Because the stomach pacemaker does not modify the stomach or the intestines as organs, but instead re­duces appetite by blocking electrical signals in the abdominal vagus nerve, some of the surgery-related compli­cations associated with modifying or stapling the stomach are eliminated. Other surgical complications related to the insertion of the device into the abdomen have sometimes been ob­served, however, as well as adverse events associated with its use, like pain, nausea and vomiting. 

Bariatric surgery, it should be noted, is not universally successful in terms of the underlying goal of losing weight and some patients ultimately regain the weight they lose either through enlargement of the stomach pouch or a return to compulsive eat­ing patterns or both. Results have been similarly mixed for patients re­ceiving the stomach pacemaker: some lose and keep off significant amounts of weight; others show only negligible improvements when they are unable to adhere to the needed life-long changes in eating habits.

Among the ethical questions that need to be considered with re­gard to surgically-based approaches are: Should an expensive, invasive and potentially risky surgery be rou­tinely used for an anomaly that might be addressed by modifications in diet and eating habits? What criteria should be met before such surgery is seriously considered? 

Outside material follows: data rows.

Lemma extrapolate_ok p exposure r :
  position_ok p -> signed_ok exposure ->
  extrapolate p (is_strictly_positive exposure) (abs_unsigned exposure) = Ok r ->
  match r with
  | Some p' => exists active counter, p' = set_collaterals p active counter /\
      active = active_collateral p + sval exposure /\ counter = counter_collateral p - sval exposure /\
      0 < active <= U256_MAX /\ 0 < counter
  | None => if 0 <? sval exposure then counter_collateral p <= sval exposure
            else active_collateral p <= - sval exposure
  end.
Proof.
  intros [Ha Hc _] Hok. unfold extrapolate. rewrite strictly_positive_sval, abs_unsigned_sval by done.
  assert (is_dec (active_collateral p) /\ is_dec (counter_collateral p)) as [Hda Hdc] by (unfold is_dec; lia).
  destruct (Z.ltb_spec 0 (sval exposure)) as [Hpos|Hpos].
  - destruct (nonzero_checked_sub _ _) as [counter|e] eqn:E; intros H.
    + apply nonzero_checked_sub_ok in E as [-> E]; [|done|lia].
      apply rbind_ok in H as (active & H & [= <-]). rewrite nonzero_checked_add_total in H by lia.
      case_match; [|done]. injection H as <-. eexists _, _. split; [done|]. lia.
    + injection H as <-. apply nonzero_checked_sub_err in E; [lia|done|lia].
  - destruct (nonzero_checked_sub _ _) as [active|e] eqn:E; intros H.
    + apply nonzero_checked_sub_ok in E as [-> E]; [|done|lia].
      apply rbind_ok in H as (counter & H & [= <-]).
      destruct (Z.eq_dec (sval exposure) 0) as [H0|H0].
      * unfold nonzero_checked_add in H. apply rbind_ok in H as (c & H & Hn).
        apply ud_add_ok in H as [-> _]. apply of_option_ok, nonzero_new_Some in Hn as [-> ?].
        eexists _, _. split; [done|]. lia.
      * rewrite nonzero_checked_add_total in H by lia. case_match; [|done]. injection H as <-.
        eexists _, _. split; [done|]. lia.
    + injection H as <-. apply nonzero_checked_sub_err in E; [lia|done|lia].
Qed.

It is also of ethical importance that physicians and surgeons not be unduly influenced by device manu­facturers to utilize their various stom­ach banding apparatuses or their pacemaker devices.

In 1991, the National Institutes of Health developed a consensus statement on “Gastrointestinal Sur­gery for Severe Obesity” that offers guidance for clinical decision making. The statement notes that, beyond having a serious weight problem, pa­tients seeking therapy for the first time for their obesity should “gener­ally be encouraged to try non-surgical treatment approaches including die­tary counseling, exercise, behavior modification and support."

These broad guidelines are in­tended to spark discussion on the part of patients and their medical team: How much support has an in­dividual really received prior to looking into weight reduction surgery or stomach pacemaker insertion? Some patients may have tried dili­gently for years to lose weight, while others may have made only cursory, poorly-supported efforts. The need for support is also likely to continue following bariatric surgery or after the implantation of a stomach pace­maker. 

In sum, there are notable differ­ences between such surgical inter­ventions and traditional weight loss techniques involving exercise and diet. With the surgical techniques, due diligence will be required both prior to and following such interven­tions, particularly in light of the on­going discussions about the cost-ef­fectiveness, safety, risks and out­comes of interventional surgery for the overweight patient.